Wie ein Fahndungsfoto präsentieren sie hier den T-Zellen einen Teil der gefressenen Eiweißbruchstücke des Erregers an ihrer Oberfläche. „Es ist eine enorm spannende Frage, wie sich ein derart komplexer, vielzelliger Körper wie der menschliche gegen innere und äußere Bedrohungen wehren kann“, sagt Leithner. Und natürlich könne ein besseres Verständnis des Immunsystems effektivere Behandlungsmethoden für viele Krankheiten mit sich bringen. „Im Labor merkt man allerdings fast nie etwas von die- sem Aspekt.“Im Nachhinein sehe man jedoch an der Entstehungsgeschichte von Medikamenten, „dass am Anfang immer die Grundlagenforschung stand“. Dieser widmet sich Leithner mit Leib und Seele. „Grundlagenforschung gibt mir das Gefühl, ein Stück weit an etwas ,Wahrem‘ zu arbeiten, das unabhängig von der Menschheit existiert.“Zugleich entdecke man Dinge, „die vorher noch niemand erkannt hat“.
Leithner hat an der Uni Wien Mikrobiologie, Genetik und Entwicklungsbiologie studiert und fand schnell heraus, dass ihm die Laborarbeit liegt. Ein Forschungsaufenthalt in den USA bestärkte ihn in dem Wunsch, das Doktorat zu machen. „Das Erlernte in einem internationalen Umfeld anwenden zu können hat mein Vertrauen in meine Fähigkeiten gefestigt.“Das IST Austria, wo er im April promoviert hat, habe ihm viele Perspektiven eröffnet: „Hier habe ich neue Labortechniken und Denkweisen kennengelernt und genieße den Austausch mit Wissenschaftlern aus aller Welt.“
Neuerdings hat er einen weiteren Pluspunkt für sich entdeckt: die Kinderbetreuung direkt auf dem Campus. „Gäbe es diese nicht, müssten entweder meine Frau oder ich die Wissenschaftskarriere aufgeben.“Seine Frau ist Doktorandin am IST Austria. Wenn Leithner im November nach der Väterkarenz ins Labor zurückkehrt, wird er seine dann einjährige Tochter hier gut untergebracht wissen und ein Projekt zu den Kommunikationswegen zwischen den dendritischen Zellen und den T-Zellen wiederaufnehmen. „Die Informationsweitergabe erfolgt durch Berührung, doch die Details sind noch nicht ganz klar.“
Teil eines Wissenschaftlerpaars zu sein habe den Vorteil, dass der andere die oft anstrengenden Rahmenbedingungen gut kenne. „Andererseits erfordert es ein hohes Maß an Koordination.“Die Karenz möchte Leithner, der gern wandert und sich für Geschichte interessiert, keinesfalls missen. „Es ist einfach wundervoll, ein kleines Wesen beim Erkunden der Welt zu begleiten.“
(30) studierte Biologie an der Universität Wien.

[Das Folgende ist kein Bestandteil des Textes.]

(* ===== verification/Net.v ===== *)
(** * Socket addresses: [<SocketAddr as FromStr>::from_str] of the standard library

    The parser the source calls on configured and committed addresses, written
    out as [core::net] has it: an IPv4 or a bracketed IPv6 address and a port,
    the whole input consumed. *)

From S2P Require Import Prelude Text.
From Stdlib Require Import Strings.Byte.

(** An address is its value; an IPv6 socket address also carries a scope. *)
Inductive IpAddr := V4 (octets : Z) | V6 (segments : Z).
Record SocketAddr := SocketAddr_ { sock_ip : IpAddr; sock_scope : Z; sock_port : Z }.
#[export] Instance IpAddr_eq_dec : EqDecision IpAddr.
Proof. solve_decision. Defined.
#[export] Instance SocketAddr_eq_dec : EqDecision SocketAddr.
Proof. solve_decision. Defined.

(** A reader takes a prefix of the input or fails and takes nothing. *)
Definition reader (A : Type) : Type := bytes → option (A * bytes).

Definition read_given_char (c : byte) : reader () := λ i,
  match i with x :: r => if byte_eqb x c then Some (tt, r) else None | [] => None end.

(** The digits at the head of the input, most significant first. *)
Fixpoint take_digits (radix : Z) (i : bytes) : list Z * bytes :=
  match i with
  | c :: r =>
      match to_digit radix c with
      | Some d => let '(ds, rest) := take_digits radix r in (d :: ds, rest)
      | None => ([], i)
      end
  | [] => ([], [])
  end.

(** [read_number]: [max] is the target type's largest value. *)
Definition read_number (radix max : Z) (max_digits : option nat) (allow_zero_prefix : bool)
    : reader Z := λ i,
  let '(ds, rest) := take_digits radix i in
  let value := foldl (λ a d, a * radix + d) 0 ds in
  if bool_decide (ds = []) then None
  else if match max_digits with Some m => (m <? length ds)%nat | None => false end then None
  else if max <? value then None
  else if negb allow_zero_prefix && bool_decide (head ds = Some 0) && (1 <? length ds)%nat then None
  else Some (value, rest).

Definition read_separator {A} (sep : byte) (index : nat) (p : reader A) : reader A := λ i,
  match index with
  | O => p i
  | S _ => '(_, r) ← read_given_char sep i; p r
  end.

Definition read_octet : reader Z := read_number 10 255 (Some 3%nat) false.

Definition read_ipv4_addr : reader Z := λ i,
  '(a, i) ← read_separator "."%byte 0 read_octet i;
  '(b, i) ← read_separator "."%byte 1 read_octet i;
  '(c, i) ← read_separator "."%byte 2 read_octet i;
  '(d, i) ← read_separator "."%byte 3 read_octet i;
  Some (((a * 256 + b) * 256 + c) * 256 + d, i).

Definition read_port : reader Z := λ i,
  '(_, i) ← read_given_char ":"%byte i; read_number 10 65535 None true i.

(** [read_groups]: the groups read, and whether the last two were an IPv4 address. *)
Fixpoint read_groups (left i : nat) (input : bytes) : list Z * bool * bytes :=
  match left with
  | O => ([], false, input)
  | S left' =>
      match (if (1 <=? left')%nat then read_separator ":"%byte i read_ipv4_addr input else None) with
      | Some (v4, rest) => ([v4 / 65536; v4 mod 65536], true, rest)
      | None =>
          match read_separator ":"%byte i (read_number 16 65535 (Some 4%nat) true) input with
          | Some (g, rest) =>
              let '(gs, v4, rest') := read_groups left' (S i) rest in (g :: gs, v4, rest')
          | None => ([], false, input)
          end
      end
  end.

Definition segments_value (l : list Z) : Z := foldl (λ a g, a * 65536 + g) 0 l.

Definition read_ipv6_addr : reader Z := λ i,
  let '(head, head_ipv4, i) := read_groups 8 0 i in
  if (length head =? 8)%nat then Some (segments_value head, i)
  else if head_ipv4 then None
  else
    '(_, i) ← read_given_char ":"%byte i;
    '(_, i) ← read_given_char ":"%byte i;
    let '(tail, _, i) := read_groups (8 - (length head + 1)) 0 i in
    Some (segments_value (head ++ replicate (8 - length head - length tail) 0 ++ tail), i).

Definition read_scope_id : reader Z := λ i,
  '(_, i) ← read_given_char "%"%byte i; read_number 10 u32_max None true i.

Definition read_socket_addr_v4 : reader SocketAddr := λ i,
  '(ip, i) ← read_ipv4_addr i;
  '(port, i) ← read_port i;
  Some (SocketAddr_ (V4 ip) 0 port, i).

Definition read_socket_addr_v6 : reader SocketAddr := λ i,
  '(_, i) ← read_given_char "["%byte i;
  '(ip, i) ← read_ipv6_addr i;
  let '(scope, i) := default (0, i) (read_scope_id i) in
  '(_, i) ← read_given_char "]"%byte i;
  '(port, i) ← read_port i;
  Some (SocketAddr_ (V6 ip) scope port, i).

Definition parse_socket_addr (s : bytes) : option SocketAddr :=
  '(a, rest) ← match read_socket_addr_v4 s with
               | Some r => Some r
               | None => read_socket_addr_v6 s
               end;
  if bool_decide (rest = []) then Some a else None.

(** ** [Display for SocketAddr] *)
Definition show_ipv4 (ip : Z) : bytes :=
  show_u64 (ip / 2 ^ 24 mod 256) ++ ["."%byte] ++ show_u64 (ip / 2 ^ 16 mod 256) ++ ["."%byte] ++
  show_u64 (ip / 2 ^ 8 mod 256) ++ ["."%byte] ++ show_u64 (ip mod 256).

(** The eight 16-bit segments, most significant first. *)
Definition segments (ip : Z) : list Z :=
  (λ i : nat, ip / 2 ^ (16 * (7 - Z.of_nat i)) mod 65536) <$> seq 0 8.

(** The first longest run of zero segments: [(start, len)] so far, and the run
    being read. *)
Fixpoint longest_zeroes (i : nat) (l : list Z) (longest current : nat * nat) : nat * nat :=
  match l with
  | [] => longest
  | s :: l' =>
      if s =? 0 then
        let current := ((if (current.2 =? 0)%nat then i else current.1), S current.2) in
        longest_zeroes (S i) l' (if (longest.2 <? current.2)%nat then current else longest) current
      else longest_zeroes (S i) l' longest (O, O)
  end.

Definition fmt_subslice (l : list Z) : bytes :=
  match (λ s, to_ascii_lowercase (show_radix 16 4 s)) <$> l with
  | [] => []
  | first :: rest => first ++ concat ((λ s, ":"%byte :: s) <$> rest)
  end.

Definition show_ipv6 (ip : Z) : bytes :=
  if ip / 2 ^ 32 =? 0xffff then lit "::ffff:" ++ show_ipv4 (ip mod 2 ^ 32)
  else
    let '(start, len) := longest_zeroes 0 (segments ip) (O, O) (O, O) in
    if (1 <? len)%nat
    then fmt_subslice (take start (segments ip)) ++ lit "::" ++ fmt_subslice (drop (start + len) (segments ip))
    else fmt_subslice (segments ip).

Definition show_socket_addr (a : SocketAddr) : bytes :=
  match sock_ip a with
  | V4 ip => show_ipv4 ip ++ [":"%byte] ++ show_u64 (sock_port a)
  | V6 ip =>
      ["["%byte] ++ show_ipv6 ip ++
      (if sock_scope a =? 0 then [] else "%"%byte :: show_u64 (sock_scope a)) ++
      lit "]:" ++ show_u64 (sock_port a)
  end.

Example parse_v4 :
  parse_socket_addr (lit "10.0.0.2:5433") = Some (SocketAddr_ (V4 (10 * 2 ^ 24 + 2)) 0 5433).
Proof. reflexivity. Qed.
Example parse_v6 :
  parse_socket_addr (lit "[fe80::1%4]:5433") = Some (SocketAddr_ (V6 (0xfe80 * 2 ^ 112 + 1)) 4 5433).
Proof. vm_compute. reflexivity. Qed.
Example parse_v6_mapped :
  parse_socket_addr (lit "[::ffff:1.2.3.4]:1") = Some (SocketAddr_ (V6 (0xffff01020304)) 0 1).
Proof. vm_compute. reflexivity. Qed.
Example parse_no_octal : parse_socket_addr (lit "010.0.0.2:5433") = None.
Proof. reflexivity. Qed.
Example parse_no_port : parse_socket_addr (lit "10.0.0.2") = None.
Proof. reflexivity. Qed.
Example parse_name : parse_socket_addr (lit "green-1:5433") = None.
Proof. reflexivity. Qed.
Example show_v4 : show_socket_addr (SocketAddr_ (V4 (10 * 2 ^ 24 + 2)) 0 5433) = lit "10.0.0.2:5433".
Proof. reflexivity. Qed.
Example show_v6 : show_socket_addr (SocketAddr_ (V6 (0xfe80 * 2 ^ 112 + 1)) 4 5433) = lit "[fe80::1%4]:5433".
Proof. reflexivity. Qed.
Example show_v6_mapped : show_socket_addr (SocketAddr_ (V6 0xffff01020304) 0 1) = lit "[::ffff:1.2.3.4]:1".
Proof. reflexivity. Qed.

Nach dem Bachelor in Genetik und Mikrobiologie schloss er 2012 den Master in Genetik und Entwicklungsbiologie ab. Für die Dissertation wechselte er ans IST Austria in Klosterneuburg. Im April promovierte er und ging danach in Väterkarenz. Ab November wird er dort als Postdoc weiter an den Kommunikationswegen der dendritischen Zellen im Immunsystem forschen.